> PROVIDED MATERIAL
Lemma compile_element_shows resolved payload : payloads (resolved_Element resolved) = [payload] ->
  exists shown, compile_element lib resolved = Some shown /\ shows resolved shown.
Proof.
  intros Hp. pose proof (resolvedAssetPaths_named resolved) as Hn. revert Hn Hp.
  pose proof (compile_text_shows resolved) as Ht. pose proof (compile_rectangle_shows resolved) as Hr. revert Ht Hr.
  unfold compile_element, payloads.
  destruct (elem_Text _) as [text|] eqn:E1, (elem_Image _) as [image|] eqn:E2, (elem_Animation _) as [animation|] eqn:E3,
    (elem_Rectangle _) as [rect|] eqn:E4, (elem_Countdown _) as [countdown|] eqn:E5; cbn; try done; intros Ht Hr Hn _.
  - eexists. split; [done|by apply Ht].
  - specialize (Hn (image_Asset image)). destruct (resolvedAssetPaths _ _). eexists. split; [done|].
    eapply shows_image; [|apply base_of_placed|exact Hn]. unfold payloads. by rewrite E1, E2, E3, E4, E5.
  - specialize (Hn (animation_Asset animation)). destruct (resolvedAssetPaths _ _). eexists. split; [done|].
    eapply shows_animation; [|apply base_of_placed|exact Hn]. unfold payloads. by rewrite E1, E2, E3, E4, E5.
  - eexists. split; [done|by apply Hr].
  - eexists. split; [done|]. eapply shows_countdown; [|apply base_of_placed|done]. unfold payloads. by rewrite E1, E2, E3, E4, E5.
Qed.

Lemma compile_elements_show elements : Forall (fun resolved => ValidElement (resolved_Element resolved)) elements ->
  exists shown, compile_elements lib elements = inl shown /\ Forall2 shows elements shown.
Proof.
  induction 1 as [|resolved elements [_ _ (payload & Hp & _)] _ (shown & Es & Hs)]; [by exists []|].
  destruct (compile_element_shows resolved payload Hp) as (one & E1 & H1).
  exists (one :: shown). cbn. rewrite E1, Es. split; [done|by constructor].
Qed.

(** C40: A valid scene, with its assets resolved, is never refused as unsupported: each of its
    elements becomes the one element that its payload stands for, field by field: its
    identity, place, display and alignment, the text with its font, width and marquee, the
    colours, the path of an asset or its name in the firmware's store, the time of a
    countdown; in the order of the scene. Only the library's validator and its warnings can
    refuse the result. *)
Theorem compile_valid_scene applicationName priority resolved :
  Scene_Validate (mkScene (map resolved_Element (resolved_Elements resolved))) = None ->
  exists elements, Forall2 shows (resolved_Elements resolved) elements /\
    let request := mkDisplayElements applicationName priority elements in
    CompileScene lib applicationName priority resolved
    = match bl_Validate lib request, bl_Warnings lib request with
      | Some _, _ => inr (Wrapf "%w: %v" [] ErrInvalidPresentation)
      | None, warning :: _ => inr (Wrapf "%w: %s: %s" [EStr (wn_Field warning); EStr (wn_Message warning)] ErrInvalidPresentation)
      | None, [] => inl request
      end.
Proof.
  intros [_ Hv _]%Scene_Validate_None. cbn [scene_Elements] in Hv. rewrite Forall_map in Hv.
  destruct (compile_elements_show _ Hv) as (shown & Es & Hs). exists shown. split; [done|].
  unfold CompileScene. by rewrite Es.
Qed.
End Shown.

Definition demo_busylib : Busylib := mkBusylib "normal" "none" "solid" "time_left" (fun _ => None) (fun _ => []) (fun _ => None) (fun _ => None).
Definition demo_resolved : ResolvedScene := mkResolvedScene
  [mkResolvedElement (mkElement "logo" DisplayFront 0 0 None (Some (mkImageElement (mkAssetRef "images/logo.png" EmptyString))) None None None) "/ext/logo.png";
   mkResolvedElement (mkElement "frame" DisplayFront 0 0 None None None (Some (mkRectangleElement 10 10 "#00FF00FF")) None) EmptyString].

Lemma compile_valid_scene_witness : exists elements, Forall2 (shows demo_busylib) (resolved_Elements demo_resolved) elements
  /\ CompileScene demo_busylib "bsbctl" 50 demo_resolved = inl (mkDisplayElements "bsbctl" 50 elements).
Proof. apply (compile_valid_scene demo_busylib "bsbctl" 50 demo_resolved). vm_compute. reflexivity. Defined.
Definition ErrAssetsNotReady : error := Errorf "plugin assets are not ready" [].
Definition ErrAssetUndeclared : error := Errorf "package asset is not declared" [].
Definition ErrAssetKindMismatch : error := Errorf "package asset media type does not match presentation kind" [].

Record Declaration := mkDeclaration { ad_Source : string; ad_SHA256 : string; ad_Size : Z; ad_MediaType : string }.

Record Package := mkPackage {
  pk_PluginID : string;
  pk_Version : string;
  pk_Root : string;
  pk_Enabled : bool;
  pk_Slice : option (list Declaration);
}.
(** A nil slice has no elements. *)
Definition pk_Assets (value : Package) : list Declaration := default [] (pk_Slice value).

Definition AssetsAbsent : string := "absent".
Definition AssetsPending : string := "assets_pending".
Definition AssetsReady : string := "ready".
Definition AssetsError : string := "error".

Record AssetState := mkAssetState {
  sa_PluginID : string;
  sa_DesiredVersion : string;
  sa_ObservedVersion : string;
  sa_Phase : string;
  sa_FilesVerified : Z;
  sa_BytesVerified : Z;
  sa_ValidationInvalidations : Z;
  sa_RetryAt : Time;
  sa_LastErrorCode : string;
}.

Definition ErrorManifestInvalid : string := "asset_manifest_invalid".
Definition ErrorDeviceUnavailable : string := "device_unavailable".
Definition ErrorLocalVerification : string := "local_asset_verification_failed".
Definition ErrorDeviceVerification : string := "device_asset_verification_failed".

Definition zero_state : AssetState := mkAssetState EmptyString EmptyString EmptyString EmptyString 0 0 0 zero_time EmptyString.

(** A new state of a package. *)
Definition pending_state (value : Package) (invalidations : Z) : AssetState :=
  mkAssetState (pk_PluginID value) (pk_Version value) EmptyString AssetsPending 0 0 invalidations zero_time EmptyString.
Definition with_phase (phase code : string) (s : AssetState) : AssetState :=
  mkAssetState (sa_PluginID s) (sa_DesiredVersion s) (sa_ObservedVersion s) phase (sa_FilesVerified s) (sa_BytesVerified s)
    (sa_ValidationInvalidations s) (sa_RetryAt s) code.
(** [state.Phase = PhaseReady] and [state.ObservedVersion = value.Version] *)
Definition ready_state (value : Package) (s : AssetState) : AssetState :=
  mkAssetState (sa_PluginID s) (sa_DesiredVersion s) (pk_Version value) AssetsReady (sa_FilesVerified s) (sa_BytesVerified s)
    (sa_ValidationInvalidations s) (sa_RetryAt s) (sa_LastErrorCode s).
(** [state.RetryAt] and [state.LastErrorCode] *)
Definition retry_state (now : Time) (code : string) (s : AssetState) : AssetState :=
  mkAssetState (sa_PluginID s) (sa_DesiredVersion s) (sa_ObservedVersion s) (sa_Phase s) (sa_FilesVerified s) (sa_BytesVerified s)
    (sa_ValidationInvalidations s) (Add (UTC now) (dur_mul 2 Second)) code.
Definition count_file (asset : Declaration) (s : AssetState) : AssetState :=
  mkAssetState (sa_PluginID s) (sa_DesiredVersion s) (sa_ObservedVersion s) (sa_Phase s) (i64 (sa_FilesVerified s + 1))
    (i64 (sa_BytesVerified s + ad_Size asset)) (sa_ValidationInvalidations s) (sa_RetryAt s) (sa_LastErrorCode s).
Definition set_code (code : string) (s : AssetState) : AssetState := with_phase (sa_Phase s) code s.
Definition invalidated (s : AssetState) : AssetState :=
  mkAssetState (sa_PluginID s) (sa_DesiredVersion s) EmptyString AssetsPending 0 0
    (u64_succ (sa_ValidationInvalidations s)) (sa_RetryAt s) (sa_LastErrorCode s).

(** ** The reconciler *)

Local Notation paths_map := (gmap string string).

Record AssetReconciler := mkAssetReconciler {
  ar_states : gmap string AssetState;
  ar_paths : gmap string paths_map;
  ar_fingerprints : gmap string string;
  ar_observed : gmap string paths_map;
  ar_connectionEpoch : Z;
}.

Definition NewReconciler : AssetReconciler := mkAssetReconciler ∅ ∅ ∅ ∅ 0.

Definition phase_of (r : AssetReconciler) (pluginID : string) : string :=
  match ar_states r !! pluginID with Some s => sa_Phase s | None => EmptyString end.
Definition observed_of (r : AssetReconciler) (pluginID : string) : paths_map := default ∅ (ar_observed r !! pluginID).
Definition paths_of (r : AssetReconciler) (pluginID : string) : paths_map := default ∅ (ar_paths r !! pluginID).
Lemma demo_packages : Packages (demo_calls false) ["dev.bsbctl.test"%string] demo_known.
Proof.
  split; [reflexivity|..].
  - intros v [->| ->]; apply list_elem_of_singleton; reflexivity.
  - assert (Hne : (manifestFingerprint (demo_calls false) (demo_package true) =s manifestFingerprint (demo_calls false) (demo_package false)) = false)
      by (vm_compute; reflexivity).
    apply String.eqb_neq in Hne.
    intros v v' [->| ->] [->| ->] H; [reflexivity|by destruct Hne|destruct Hne; by symmetry|reflexivity].
  - intros v v' a a' path Hv Hv' _ Ha Ha' _ _. assert (He : forall v a, demo_known v -> a ∈ pk_Assets v -> a = demo_asset).
    { intros u x [->| ->] Hx; by apply list_elem_of_singleton in Hx. }
    by rewrite (He v a), (He v' a').
  - intros content. cbn [ac_sum demo_calls]. unfold demo_sum. generalize (demo_polynomial content).
    assert (H : forall n h, String.length (demo_bytes n h) = n) by (induction n as [|n IH]; intros h; [done|cbn; by rewrite IH]).
    apply H.
Qed.

Definition demo_start (script : list bool) : Run AssetReconciler asEvent demo_storage := mkRun NewReconciler [] (mkStorage ∅ script).
(** The package is reconciled, enabled or not, one time after the other. *)
Definition demo_reconciled (script : list bool) (enabled : list bool) : Run AssetReconciler asEvent demo_storage :=
  fold_left (fun r e => (Reconcile (demo_calls false) [demo_package e] r).2) enabled (demo_start script).

Lemma demo_one_known enabled value : value ∈ [demo_package enabled] -> demo_known value.
Proof. intros ->%list_elem_of_singleton. destruct enabled; [by left|by right]. Qed.

Lemma demo_reachable script enabled : rtc (as_step (demo_calls false) demo_known) (demo_start script) (demo_reconciled script enabled).
Proof.
  unfold demo_reconciled. generalize (demo_start script). induction enabled as [|e enabled IH]; intros r; [apply rtc_refl|].
  cbn [fold_left]. eapply rtc_l; [|apply IH]. apply as_Reconcile, demo_one_known.
Qed.

(** The package as the device is asked to show it. *)
Definition demo_logo : AssetRef := mkAssetRef "images/logo.png" EmptyString.
Definition demo_element : Element := mkElement "logo" DisplayFront 0 0 None (Some (mkImageElement demo_logo)) None None None.
Definition demo_scene : Scene := mkScene [demo_element].

Lemma assets_truthful_witness : exists v, demo_known v /\ pk_PluginID v = "dev.bsbctl.test"%string.
Proof.
  destruct (assets_truthful (demo_calls false) (demo_device false) ["dev.bsbctl.test"%string] demo_known (mkStorage ∅ []) (demo_reconciled [] [true; false; true])
    "dev.bsbctl.test" demo_packages eq_refl (demo_reachable [] [true; false; true]) ltac:(vm_compute; reflexivity) ltac:(vm_compute; reflexivity))
    as (v & Hv & Hp & _). by exists v.
Defined.

Lemma resolved_scene_stored_witness : exists resolved v,
  Assets_ResolveScene (rn_state (demo_reconciled [] [true])) "dev.bsbctl.test" demo_scene = inl resolved /\ demo_known v.
Proof.
  destruct (Assets_ResolveScene (rn_state (demo_reconciled [] [true])) "dev.bsbctl.test" demo_scene) as [resolved|err] eqn:E;
    [|exfalso; vm_compute in E; discriminate E].
  destruct (resolved_scene_stored (demo_calls false) (demo_device false) ["dev.bsbctl.test"%string] demo_known (mkStorage ∅ []) (demo_reconciled [] [true])
    "dev.bsbctl.test" demo_scene resolved demo_packages eq_refl (demo_reachable [] [true]) ltac:(vm_compute; reflexivity) E) as (v & Hv & _).
  - exists demo_element, demo_logo. split; [apply list_elem_of_singleton; reflexivity|split; reflexivity].
  - exists resolved, v. split; [reflexivity|exact Hv].
Defined.
(* ===== verification/JsonText.v ===== *)
(** * JSON texts: tokens, values, validity and compaction

    What the sources use of [encoding/json] to read texts byte for byte: the tokens of a
    text, the value a token sequence stands for, [Valid], [Compact], the strings behind
    string literals, and the encoding of strings without HTML escaping. Texts are split
    into tokens that remember the white space before them, so that [Compact] and
    [RawMessage] fields can be read off the tokens. *)

From Stdlib Require Import ZArith Lia ZifyBool.
From S2P Require Import Prelude GoStrings GoTime GoJson.

(** ** String literals *)

Definition is_hex (b : Z) : bool := between 48 57 b || between 97 102 b || between 65 70 b.
Definition hex_digit_value (b : Z) : Z :=
  if between 48 57 b then b - 48 else if between 97 102 b then b - 87 else b - 55.

(** The body of a literal up to the closing quote, and what follows it; [None] when the
    scanner rejects it. *)
Fixpoint lex_string (s : string) : option (string * string) :=
  match s with
  | EmptyString => None
  | String c s1 =>
    if byte c =? 34 then Some (EmptyString, s1)
    else if byte c =? 92 then
      match s1 with
      | EmptyString => None
      | String e s2 =>
        if byte e =? 117 then
          match s2 with
          | String h1 (String h2 (String h3 (String h4 s3))) =>
            if forallb (fun h => is_hex (byte h)) [h1; h2; h3; h4] then
              match lex_string s3 with
              | Some (body, rest) =>
                Some (String c (String e (String h1 (String h2 (String h3 (String h4 body))))), rest)
              | None => None
              end
            else None
          | _ => None
          end
        else if existsb (Z.eqb (byte e)) [34; 47; 92; 98; 102; 110; 114; 116] then
          match lex_string s2 with
          | Some (body, rest) => Some (String c (String e body), rest)
          | None => None
          end
        else None
      end
    else if byte c <? 32 then None
    else match lex_string s1 with
         | Some (body, rest) => Some (String c body, rest)
         | None => None
         end
  end.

> EXERCISE GOAL
Look back at the entries above and repeat, unchanged, every line from the line holding "Lemma demo_one_known enabled" through the line holding "[|exfalso; vm_compute in".

> ANSWER TO THIS TASK
Lemma demo_one_known enabled value : value ∈ [demo_package enabled] -> demo_known value.
Proof. intros ->%list_elem_of_singleton. destruct enabled; [by left|by right]. Qed.

Lemma demo_reachable script enabled : rtc (as_step (demo_calls false) demo_known) (demo_start script) (demo_reconciled script enabled).
Proof.
  unfold demo_reconciled. generalize (demo_start script). induction enabled as [|e enabled IH]; intros r; [apply rtc_refl|].
  cbn [fold_left]. eapply rtc_l; [|apply IH]. apply as_Reconcile, demo_one_known.
Qed.

(** The package as the device is asked to show it. *)
Definition demo_logo : AssetRef := mkAssetRef "images/logo.png" EmptyString.
Definition demo_element : Element := mkElement "logo" DisplayFront 0 0 None (Some (mkImageElement demo_logo)) None None None.
Definition demo_scene : Scene := mkScene [demo_element].

Lemma assets_truthful_witness : exists v, demo_known v /\ pk_PluginID v = "dev.bsbctl.test"%string.
Proof.
  destruct (assets_truthful (demo_calls false) (demo_device false) ["dev.bsbctl.test"%string] demo_known (mkStorage ∅ []) (demo_reconciled [] [true; false; true])
    "dev.bsbctl.test" demo_packages eq_refl (demo_reachable [] [true; false; true]) ltac:(vm_compute; reflexivity) ltac:(vm_compute; reflexivity))
    as (v & Hv & Hp & _). by exists v.
Defined.

Lemma resolved_scene_stored_witness : exists resolved v,
  Assets_ResolveScene (rn_state (demo_reconciled [] [true])) "dev.bsbctl.test" demo_scene = inl resolved /\ demo_known v.
Proof.
  destruct (Assets_ResolveScene (rn_state (demo_reconciled [] [true])) "dev.bsbctl.test" demo_scene) as [resolved|err] eqn:E;
    [|exfalso; vm_compute in E; discriminate E].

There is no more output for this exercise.